Re: Disk-based hash aggregate's cost model

From: Tomas Vondra <tomas(dot)vondra(at)2ndquadrant(dot)com>
To: Jeff Davis <pgsql(at)j-davis(dot)com>
Cc: Peter Geoghegan <pg(at)bowt(dot)ie>, PostgreSQL Hackers <pgsql-hackers(at)lists(dot)postgresql(dot)org>
Subject: Re: Disk-based hash aggregate's cost model
Date: 2020-08-30 15:03:15
Message-ID: 20200830150315.taldaoobpaiv3ot5@development
Views: Raw Message | Whole Thread | Download mbox | Resend email
Thread:
Lists: pgsql-hackers

On Sun, Aug 30, 2020 at 02:26:20AM +0200, Tomas Vondra wrote:
>On Fri, Aug 28, 2020 at 06:32:38PM -0700, Jeff Davis wrote:
>>On Thu, 2020-08-27 at 17:28 -0700, Peter Geoghegan wrote:
>>>We have a Postgres 13 open item for Disk-based hash aggregate, which
>>>is the only non-trivial open item. There is a general concern about
>>>how often we get disk-based hash aggregation when work_mem is
>>>particularly low, and recursion seems unavoidable.
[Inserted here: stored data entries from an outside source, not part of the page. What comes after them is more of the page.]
(* ===== verification/Retry.v ===== *)
(** * Retry policy (internal/retry/retry.go)

    The attempt loop is a recursion over the attempts left. The variable that
    the operation's closure captures and assigns is passed explicitly: an
    operation takes its current value and returns the new one with the error. *)

From stdpp Require Import base gmap list strings.
From Stdlib Require Import ZArith Lia.
From S2P Require Import Prelude Types Context Trace.

Local Open Scope Z_scope.
Local Open Scope go_scope.

Module retry.

Record Attempt : Type := mkAttempt {
  Number : Z;
  Duration : Z;
  AttemptErr : option error;
}.

Record Options (W : Type) : Type := mkOptions {
  MaxAttempts : Z;
  AttemptTimeout : Z;
  BaseBackoff : Z;
  MaxBackoff : Z;
  Jitter : option (Z -> M W Z);
  OnAttempt : option (Attempt -> M W unit);
}.
Arguments mkOptions {W} _ _ _ _ _ _.
Arguments MaxAttempts {W} _.
Arguments AttemptTimeout {W} _.
Arguments BaseBackoff {W} _.
Arguments MaxBackoff {W} _.
Arguments Jitter {W} _.
Arguments OnAttempt {W} _.

(** The options of a policy, with the defaults of [New] filled in. *)
Record Policy (W : Type) : Type := mkPolicy {
  maxAttempts : Z;
  attemptTimeout : Z;
  baseBackoff : Z;
  maxBackoff : Z;
  jitter : Z -> M W Z;
  onAttempt : Attempt -> M W unit;
}.
Arguments mkPolicy {W} _ _ _ _ _ _.
Arguments maxAttempts {W} _.
Arguments attemptTimeout {W} _.
Arguments baseBackoff {W} _.
Arguments maxBackoff {W} _.
Arguments jitter {W} _ _.
Arguments onAttempt {W} _ _.

(** [math/rand/v2.Int64N]: it panics if [n <= 0]; [source] yields the number. *)
Definition Int64N {W} (source : Z -> M W Z) (n : Z) : M W Z :=
  if n <=? 0 then panic else source n.

Definition fullJitter {W} (source : Z -> M W Z) (maximum : Z) : M W Z :=
  if maximum <=? 0 then ret 0
  else Int64N source (wrap64 (maximum + 1)).

Definition New {W} (source : Z -> M W Z) (o : Options W) : string + Policy W :=
  if MaxAttempts o <=? 0 then inl "max attempts must be positive"
  else if AttemptTimeout o <=? 0 then inl "attempt timeout must be positive"
  else if (BaseBackoff o <=? 0) || (MaxBackoff o <? BaseBackoff o) then
    inl "backoff values must be positive and max must not be below base"
  else inr (mkPolicy (MaxAttempts o) (AttemptTimeout o) (BaseBackoff o) (MaxBackoff o)
              (default (fullJitter source) (Jitter o))
              (default (fun _ => ret tt) (OnAttempt o))).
This is generally
>>>thought to be a problem in the costing.
>>
>>We discussed two approaches to tweaking the cost model:
>>
>>1. Penalize HashAgg disk costs by a constant amount. It seems to be
>>chosen a little too often, and we can reduce the number of plan
>>changes.
>>
>>2. Treat recursive HashAgg spilling skeptically, and heavily penalize
>>recursive spilling.
>>
>>The problem with approach #2 is that we have a default hash mem of 4MB,
>>and real systems have a lot more than that. In this scenario, recursive
>>spilling can beat Sort by a lot.
>>
>
>I think the main issue is that we're mostly speculating what's wrong.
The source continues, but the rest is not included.